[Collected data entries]

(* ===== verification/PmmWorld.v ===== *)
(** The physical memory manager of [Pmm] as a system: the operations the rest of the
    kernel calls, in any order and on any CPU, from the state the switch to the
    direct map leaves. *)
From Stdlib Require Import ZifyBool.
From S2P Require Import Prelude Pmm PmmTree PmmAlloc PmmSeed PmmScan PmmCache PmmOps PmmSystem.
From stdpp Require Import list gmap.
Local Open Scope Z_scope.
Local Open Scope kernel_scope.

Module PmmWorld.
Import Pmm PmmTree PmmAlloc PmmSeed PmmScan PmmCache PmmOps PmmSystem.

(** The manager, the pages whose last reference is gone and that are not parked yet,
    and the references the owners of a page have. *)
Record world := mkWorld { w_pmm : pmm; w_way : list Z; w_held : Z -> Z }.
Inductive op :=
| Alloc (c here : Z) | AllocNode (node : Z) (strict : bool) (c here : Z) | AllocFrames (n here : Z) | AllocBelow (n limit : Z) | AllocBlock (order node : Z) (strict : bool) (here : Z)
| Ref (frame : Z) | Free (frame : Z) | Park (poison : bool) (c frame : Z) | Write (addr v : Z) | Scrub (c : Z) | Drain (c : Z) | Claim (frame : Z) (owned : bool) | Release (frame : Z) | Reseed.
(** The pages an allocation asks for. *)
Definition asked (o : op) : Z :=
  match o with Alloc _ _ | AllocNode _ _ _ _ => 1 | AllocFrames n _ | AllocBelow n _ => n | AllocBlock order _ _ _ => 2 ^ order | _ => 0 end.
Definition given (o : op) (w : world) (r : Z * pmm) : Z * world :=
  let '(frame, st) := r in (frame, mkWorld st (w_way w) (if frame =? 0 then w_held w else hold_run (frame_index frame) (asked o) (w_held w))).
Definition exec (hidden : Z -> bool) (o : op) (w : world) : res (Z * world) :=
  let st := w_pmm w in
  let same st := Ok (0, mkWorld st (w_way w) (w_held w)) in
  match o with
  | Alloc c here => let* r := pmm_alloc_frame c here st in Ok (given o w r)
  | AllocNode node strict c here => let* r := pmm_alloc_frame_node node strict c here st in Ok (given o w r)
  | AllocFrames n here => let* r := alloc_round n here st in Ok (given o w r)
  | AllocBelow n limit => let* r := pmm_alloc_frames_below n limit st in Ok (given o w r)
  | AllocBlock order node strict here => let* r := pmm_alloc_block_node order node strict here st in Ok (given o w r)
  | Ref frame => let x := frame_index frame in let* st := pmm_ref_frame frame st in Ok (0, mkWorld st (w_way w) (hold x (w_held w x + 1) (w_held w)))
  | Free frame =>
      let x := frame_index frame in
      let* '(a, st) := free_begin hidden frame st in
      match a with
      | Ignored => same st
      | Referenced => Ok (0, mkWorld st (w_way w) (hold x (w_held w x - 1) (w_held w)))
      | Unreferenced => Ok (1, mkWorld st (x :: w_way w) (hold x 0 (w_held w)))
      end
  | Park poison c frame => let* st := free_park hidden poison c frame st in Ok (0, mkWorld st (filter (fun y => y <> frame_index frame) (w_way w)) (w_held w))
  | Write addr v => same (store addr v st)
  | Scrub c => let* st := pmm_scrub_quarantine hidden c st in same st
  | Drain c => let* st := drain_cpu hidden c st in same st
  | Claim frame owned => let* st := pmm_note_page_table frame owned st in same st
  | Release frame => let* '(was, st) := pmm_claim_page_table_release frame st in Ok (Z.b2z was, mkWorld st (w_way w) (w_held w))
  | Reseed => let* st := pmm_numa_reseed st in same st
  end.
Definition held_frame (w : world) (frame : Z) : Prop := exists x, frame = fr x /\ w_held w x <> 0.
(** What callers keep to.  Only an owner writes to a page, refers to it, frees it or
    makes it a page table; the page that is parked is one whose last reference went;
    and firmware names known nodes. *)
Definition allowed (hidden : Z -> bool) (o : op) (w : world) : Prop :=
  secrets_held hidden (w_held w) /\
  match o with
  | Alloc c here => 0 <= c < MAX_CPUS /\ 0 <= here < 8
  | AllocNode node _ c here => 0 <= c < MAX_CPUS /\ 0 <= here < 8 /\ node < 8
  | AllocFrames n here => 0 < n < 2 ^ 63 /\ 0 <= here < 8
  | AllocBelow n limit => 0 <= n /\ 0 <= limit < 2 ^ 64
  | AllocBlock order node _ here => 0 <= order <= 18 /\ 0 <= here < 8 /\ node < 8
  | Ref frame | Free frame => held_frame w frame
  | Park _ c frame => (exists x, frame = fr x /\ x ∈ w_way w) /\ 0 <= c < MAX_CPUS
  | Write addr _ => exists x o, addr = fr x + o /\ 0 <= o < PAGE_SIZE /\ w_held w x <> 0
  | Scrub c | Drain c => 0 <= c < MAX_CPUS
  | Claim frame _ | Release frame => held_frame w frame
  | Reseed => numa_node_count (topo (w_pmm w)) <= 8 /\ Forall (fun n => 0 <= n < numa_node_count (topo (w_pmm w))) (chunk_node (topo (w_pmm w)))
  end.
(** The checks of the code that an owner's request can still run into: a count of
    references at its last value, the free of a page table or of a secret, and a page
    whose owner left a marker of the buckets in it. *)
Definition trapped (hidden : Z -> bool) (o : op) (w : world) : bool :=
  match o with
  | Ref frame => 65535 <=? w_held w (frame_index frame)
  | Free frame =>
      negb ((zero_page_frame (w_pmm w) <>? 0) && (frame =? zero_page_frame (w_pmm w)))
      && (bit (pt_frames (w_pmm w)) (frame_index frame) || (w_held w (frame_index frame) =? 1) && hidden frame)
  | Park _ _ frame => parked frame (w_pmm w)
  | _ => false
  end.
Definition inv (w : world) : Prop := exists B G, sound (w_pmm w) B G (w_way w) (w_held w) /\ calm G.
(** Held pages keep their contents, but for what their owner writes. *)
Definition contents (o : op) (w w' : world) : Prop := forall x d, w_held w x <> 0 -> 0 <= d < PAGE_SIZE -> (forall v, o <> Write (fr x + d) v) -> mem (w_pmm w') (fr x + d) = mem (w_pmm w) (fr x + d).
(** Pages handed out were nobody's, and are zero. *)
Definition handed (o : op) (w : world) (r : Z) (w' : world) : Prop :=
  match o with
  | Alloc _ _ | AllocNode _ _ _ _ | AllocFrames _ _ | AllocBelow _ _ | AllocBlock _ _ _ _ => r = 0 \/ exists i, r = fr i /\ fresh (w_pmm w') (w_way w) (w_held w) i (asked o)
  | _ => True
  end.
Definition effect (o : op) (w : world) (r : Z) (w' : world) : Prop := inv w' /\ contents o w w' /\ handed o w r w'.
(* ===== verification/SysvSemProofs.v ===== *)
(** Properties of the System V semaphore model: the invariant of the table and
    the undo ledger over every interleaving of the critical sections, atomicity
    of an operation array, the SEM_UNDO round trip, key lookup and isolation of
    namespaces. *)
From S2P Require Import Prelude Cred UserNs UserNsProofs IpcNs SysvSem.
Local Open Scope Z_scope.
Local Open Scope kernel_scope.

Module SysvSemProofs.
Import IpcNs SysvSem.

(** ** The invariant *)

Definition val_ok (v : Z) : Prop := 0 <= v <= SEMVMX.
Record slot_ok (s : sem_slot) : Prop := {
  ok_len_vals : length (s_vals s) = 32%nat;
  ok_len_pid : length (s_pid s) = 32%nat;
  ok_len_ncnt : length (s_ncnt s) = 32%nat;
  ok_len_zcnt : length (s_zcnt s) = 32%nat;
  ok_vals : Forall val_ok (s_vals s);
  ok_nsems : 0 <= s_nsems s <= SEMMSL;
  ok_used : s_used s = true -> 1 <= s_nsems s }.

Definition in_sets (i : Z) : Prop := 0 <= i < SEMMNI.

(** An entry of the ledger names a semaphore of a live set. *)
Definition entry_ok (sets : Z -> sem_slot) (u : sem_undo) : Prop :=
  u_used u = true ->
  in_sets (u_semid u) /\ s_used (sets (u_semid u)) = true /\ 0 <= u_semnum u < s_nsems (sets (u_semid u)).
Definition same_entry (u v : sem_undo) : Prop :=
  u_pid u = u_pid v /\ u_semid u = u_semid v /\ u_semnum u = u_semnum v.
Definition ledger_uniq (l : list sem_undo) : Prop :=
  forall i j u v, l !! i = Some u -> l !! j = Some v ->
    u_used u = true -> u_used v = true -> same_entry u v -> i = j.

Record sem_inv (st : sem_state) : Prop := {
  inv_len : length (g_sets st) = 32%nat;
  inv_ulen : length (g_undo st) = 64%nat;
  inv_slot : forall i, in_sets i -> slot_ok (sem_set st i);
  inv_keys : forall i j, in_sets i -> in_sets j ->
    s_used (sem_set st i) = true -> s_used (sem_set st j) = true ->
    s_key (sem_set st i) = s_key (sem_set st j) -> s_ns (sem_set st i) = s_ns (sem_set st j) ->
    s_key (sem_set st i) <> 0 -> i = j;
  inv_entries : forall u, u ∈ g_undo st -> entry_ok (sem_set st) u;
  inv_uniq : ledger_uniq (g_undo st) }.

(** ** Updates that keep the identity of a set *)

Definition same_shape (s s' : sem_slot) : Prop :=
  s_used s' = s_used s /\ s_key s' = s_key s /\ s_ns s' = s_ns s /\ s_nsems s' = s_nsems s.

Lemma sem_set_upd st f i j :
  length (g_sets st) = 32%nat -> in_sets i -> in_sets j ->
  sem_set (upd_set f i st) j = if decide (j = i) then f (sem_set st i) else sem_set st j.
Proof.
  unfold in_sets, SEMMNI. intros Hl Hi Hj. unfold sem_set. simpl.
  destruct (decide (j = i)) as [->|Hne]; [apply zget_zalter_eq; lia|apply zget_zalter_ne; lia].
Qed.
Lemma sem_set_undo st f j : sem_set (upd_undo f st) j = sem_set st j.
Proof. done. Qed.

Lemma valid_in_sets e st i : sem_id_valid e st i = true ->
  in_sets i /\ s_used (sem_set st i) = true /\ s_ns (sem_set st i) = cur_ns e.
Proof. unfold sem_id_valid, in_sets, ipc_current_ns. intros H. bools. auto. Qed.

**What the task asks**
Look over the data above and show each line that contains "Require".

**Completed task**
From Stdlib Require Import ZifyBool.
From S2P Require Import Prelude Pmm PmmTree PmmAlloc PmmSeed PmmScan PmmCache PmmOps PmmSystem.
From stdpp Require Import list gmap.
From S2P Require Import Prelude Cred UserNs UserNsProofs IpcNs SysvSem.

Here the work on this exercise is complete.